Kafur taught Tawaddud Gomelez how to entwine with jinni, during the period when Tawaddud ran away from her family.

===Masrurs===

The masrurs are a jinni guerilla movement who have been attacking soul trains in protest against the modification of the Cry of Wrath Accords, proposed by Councilman Gomelez. This would enable Sobornost machines to harvest gogols from the wildcode desert, something which the Cry of Wrath had previously stopped the Sobornost from doing.

===Mr Sen===

Mr Sen is a jinn and a member of the Council.

===Tawaddud Gomelez===

Tawaddud Gomelez (being the namesake of the knowledgeable Tawaddud in the story "Abu al-Husn and His Slave-Girl Tawaddud") is a daughter of Cassar Gomelez.
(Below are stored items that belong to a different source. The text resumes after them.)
Lemma stop_v2_undoes_start_witness :
  RainV2.noiseSource
    (RainV2.mk 0 0 [] RainV2._defaultRainParamsV2 0 0 0 0 0 0 0 0 0 None) = None
  ∧ ∃ this1 h1 h2,
      @RainV2.start Sample.math
        (RainV2.mk 0 0 [] RainV2._defaultRainParamsV2 0 0 0 0 0 0 0 0 0 None)
        Sample.stage
      = Done (this1, h1)
      ∧ RainV2.stop this1 h1
        = Done (RainV2.mk 0 0 [] RainV2._defaultRainParamsV2 0 0 0 0 0 0 0 0 0 None,
                h2)
      ∧ live_loops h1 = 1%nat
      ∧ live_loops h2 = 0%nat.
Proof.
  split; [done|].
  exact (@stop_v2_undoes_start Sample.math
           (RainV2.mk 0 0 [] RainV2._defaultRainParamsV2 0 0 0 0 0 0 0 0 0 None)
           Sample.stage eq_refl).
Defined.

Lemma setNoiseType_swaps_the_noise_witness :
  RainV1.running SampleRain.running = true
  ∧ RainV1.noiseNode SampleRain.running = Some 8%nat
  ∧ tidy SampleRain.running (sigs SampleRain.playing)
  ∧ ∃ this' h',
      @RainV1.setNoiseType Sample.math SampleRain.running white SampleRain.playing
      = Done (this', h')
      ∧ RainV1.noiseNode this' = Some 11%nat
      ∧ RainV1.noiseType (RainV1.params this') = white
      ∧ sigs h' !! 8%nat = Some (BufferSource, Ended, true)
      ∧ live_loops h' = 1%nat.
Proof.
  split; [done|]. split; [done|]. split; [exact SampleRain_tidy|].
  destruct (@setNoiseType_swaps_the_noise Sample.math SampleRain.running white
              8 SampleRain.playing eq_refl eq_refl SampleRain_tidy)
    as (this' & h' & E & Hn & Hty & Hold & Hlive & _).
  exists this', h'. split; [exact E|]. split; [exact Hn|].
  split; [exact Hty|]. split; [exact Hold|exact Hlive].
Defined.

Lemma setOscParam_replaces_the_oscillator_witness :
  tidy SampleRain.running (sigs SampleRain.playing)
  ∧ ∃ this' h',
      RainV1.setOscParam SampleRain.running (OscParam.mk 3000 true 500 0.2)
        (FrequencyOf 7) "noiseFilterFreq" SampleRain.playing
      = Done (this', h')
      ∧ RainV1.lfoMap this' !! "noiseFilterFreq" = Some (11%nat, 12%nat)
      ∧ sigs h' !! 9%nat = Some (Oscillator, Ended, false)
      ∧ sigs h' !! 11%nat = Some (Oscillator, Playing, false)
      ∧ length (nodes h') = 13%nat.
Proof.
  split; [exact SampleRain_tidy|].
  destruct (setOscParam_replaces_the_oscillator SampleRain.running
              (OscParam.mk 3000 true 500 0.2) (FrequencyOf 7) "noiseFilterFreq"
              SampleRain.playing SampleRain_tidy)
    as (this' & h' & E & Hnew & _ & Hold & Hplays & Hlen & _).
  exists this', h'. split; [exact E|]. split; [exact Hnew|].
  split; [exact (Hold 9%nat 10%nat eq_refl)|].
  split; [exact (Hplays eq_refl)|exact Hlen].
Defined.

Lemma destroy_severs_the_nodes_witness :
  tidy SampleRain.running (sigs SampleRain.playing)
  ∧ ∃ h',
      RainV1.destroy SampleRain.running SampleRain.playing
      = Done (SampleRain.fresh, h')
      ∧ Forall (λ id, severed id h') [0; 1; 7; 2; 3; 4; 5; 6]%nat
      ∧ live_loops h' = 0%nat
      ∧ handles h' = {[2%nat := 5000]}.
Proof.
  split; [exact SampleRain_tidy|].
  destruct (destroy_severs_the_nodes SampleRain.running SampleRain.playing
              SampleRain_tidy)
    as (h' & E & Hsev & Hlive & Hh).
  exists h'. split; [exact E|]. split; [exact Hsev|].
  split.
  { assert (live_loops SampleRain.playing = 1%nat) as Hone by reflexivity.
    rewrite Hone in Hlive. cbn in Hlive. lia. }
  rewrite Hh. simpl. apply map_eq. intros i.
  destruct (decide (i = 1%nat)) as [->|Hne]; [done|].
  rewrite lookup_delete_ne by done.
  destruct (decide (i = 2%nat)) as [->|Hne2]; [done|].
  by rewrite lookup_insert_ne, !lookup_singleton_ne.
Defined.

(** ** The controller (V1) and its timers *)

Section Controller.
Context `{MathHost}.
Hypothesis random_range : ∀ n, 0 <= random_seq n < 1.

(** [scheduleThunder] on a controller that runs, thunder being on: one
  timer is armed, after a delay between the two bounds, and the
  controller keeps its handle. *)
Lemma scheduleThunder_arms (this : ControllerV1.NoiseDController) h :
ControllerV1.running this = true →
ControllerV1.thunder_on this = true →
(ControllerV1.delayBetweenThunders this).1
<= (ControllerV1.delayBetweenThunders this).2 →
∃ delay k,
  ControllerV1.scheduleThunder this h
  = Done (ControllerV1.mk (ControllerV1.rain this) (ControllerV1.thunder this)
            (ControllerV1.delayBetweenThunders this) (ControllerV1.rain_on this)
            true (Some (S (next_handle h))) true,
          with_handles (<[S (next_handle h) := delay]> (handles h))
            (S (next_handle h)) (with_random_calls k h))
  ∧ (ControllerV1.delayBetweenThunders this).1 <= delay
  ∧ delay <= (ControllerV1.delayBetweenThunders this).2.
Proof.
intros Hrun Hon Hle. unfold ControllerV1.scheduleThunder.
rewrite Hrun, Hon. simpl.
unfold bind at 1. unfold ControllerV1._rand, bind at 1, Math_random, ret.
unfold bind, window_setTimeout, setInterval. simpl.
eexists _, _. split; [reflexivity|].
destruct (random_range (random_calls h)) as [Hr0 Hr1].
set (r := random_seq (random_calls h)) in *.
set (lo := (ControllerV1.delayBetweenThunders this).1) in *.
set (hi := (ControllerV1.delayBetweenThunders this).2) in *.
clearbody r lo hi. split; nra.
Qed.

(** X20: on a controller that runs, [startThunder] arms a strike timer
    whether or not one is armed already, and the controller keeps the
    handle of the last one only.  After two calls, [stopThunder] clears
    the second timer and the first stays armed, after a delay between
    the two bounds of [delayBetweenThunders]. *)
Theorem stopThunder_leaves_a_strike_scheduled
  (this : ControllerV1.NoiseDController) h :
ControllerV1.running this = true →
(ControllerV1.delayBetweenThunders this).1
<= (ControllerV1.delayBetweenThunders this).2 →
∃ c1 h1 c2 h2 c3 h3 delay,
  ControllerV1.startThunder this h = Done (c1, h1)
  ∧ ControllerV1.startThunder c1 h1 = Done (c2, h2)
  ∧ ControllerV1.stopThunder c2 h2 = Done (c3, h3)
  ∧ ControllerV1.thunderTimeout c1 = Some (S (next_handle h))
  ∧ ControllerV1.thunderTimeout c2 = Some (S (S (next_handle h)))
  ∧ ControllerV1.thunderTimeout c3 = None
  ∧ handles h3 !! S (S (next_handle h)) = None
  ∧ handles h3 !! S (next_handle h) = Some delay
  ∧ (ControllerV1.delayBetweenThunders this).1 <= delay
  ∧ delay <= (ControllerV1.delayBetweenThunders this).2.
Proof.
intros Hrun Hle. unfold ControllerV1.startThunder.
destruct (scheduleThunder_arms
            (ControllerV1.mk (ControllerV1.rain this) (ControllerV1.thunder this)
               (ControllerV1.delayBetweenThunders this)
               (ControllerV1.rain_on this) true
               (ControllerV1.thunderTimeout this) (ControllerV1.running this)) h
            Hrun eq_refl Hle) as (d1 & k1 & E1 & Hlo1 & Hhi1).
rewrite E1. cbn [ControllerV1.rain ControllerV1.thunder
  ControllerV1.delayBetweenThunders ControllerV1.rain_on
  ControllerV1.thunderTimeout ControllerV1.running] in *.
set (h1 := with_handles _ _ _) in *.
destruct (scheduleThunder_arms
            (ControllerV1.mk (ControllerV1.rain this) (ControllerV1.thunder this)
               (ControllerV1.delayBetweenThunders this)
               (ControllerV1.rain_on this) true
               (Some (S (next_handle h))) true) h1
            eq_refl eq_refl Hle) as (d2 & k2 & E2 & _ & _).
cbn [ControllerV1.rain ControllerV1.thunder
  ControllerV1.delayBetweenThunders ControllerV1.rain_on
  ControllerV1.thunderTimeout ControllerV1.running] in E2.
eexists _, h1, _, _, _, _, d1.
split; [reflexivity|]. split; [exact E2|].
split; [reflexivity|]. split; [done|]. split; [done|]. split; [done|].
subst h1. simpl. split; [apply lookup_delete_eq|].
split; [|done].
rewrite lookup_delete_ne by lia. rewrite lookup_insert_ne by lia.
apply lookup_insert_eq.
Qed.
She is considered to be the black sheep of her family, having abandoned her mutalibun husband, Veyraz, for the City of the Dead and consorted with the father of body thieves, the Axolotl, for which she was branded the "lover of monsters" by her father and gained a reputation as the "Axolotl's whore."

===Veyraz===

Veyraz ibn' Ad, of House Uzeda, was the husband of Tawaddud Gomelez, and substantially older than Tawaddud. Cassar Gomelez gave Tawaddud to be his wife when she was very young. Tawaddud was his second wife, the first having become possessed and gone to the City of the Dead to live as a ghul.

===Zoto Gomelez===

Zoto Gomelez ("Zoto" being the name of another character from The Manuscript Found in Saragossa) is the great-grandfather of Tawaddud and Dunyazad Gomelez. He made a pact with the Aun so that the remaining humans on Earth could be protected from the wildcode.

==The Zoku==

The Zoku (Japanese, "clan") are a transhuman faction who have a colony on the Oubliette and a city on Saturn. Jupiter used to be a home for them before the Spike happened, in which Jupiter was destroyed. The Oubliette colony was founded by the Jovian Zoku refugees.

Their origins can be traced back to gamer communities from before the beginning of the massive mind uploading, and they hold Tangleparties, which can be thought of as a quantum version of LAN parties, to remember who they were.

Unlike the Sobornost, whose Great Common Task demanded the rewriting of the laws of the universe to eliminate death (epitomized, according to the in-universe exposition, by the no-cloning theorem), the Zoku embraces quantum reality, which makes them "quantum filth" in the eyes of some Sobornost entities. The Protocol War was a conflict between the Sobornost and the Zoku over precisely this difference.

===Pixil===

Pixil (possibly a corruption of the word "pixel") is the zoku girlfriend of Isidore. She lives in the zoku colony on the Oubliette. She reveals the identity of the Gentleman to Isidore, which leads him to confront Raymonde and thereby piece together what Jean, as Paul Sernine, had done in the past and is about to do soon. She decides to help Isidore save the Oubliette, against the wishes of the zoku colony, which prompted the zoku colony to come out in full force against the phoboi tide that threatened the Oubliette.

===Barbicane===

Barbicane is Elder of the Gun Club Zoku, which oversees the creation and preservation of weapons and ships. Barbicane made the spaceship Leblanc for Jean le Flambeur and has kept it secured in the Gun Club since le Flambeur's imprisonment in the Dilema Prison. This character shares a name Impey Barbicane who is president of the Baltimore Gun Club in Jules Verne's From the Earth to the Moon.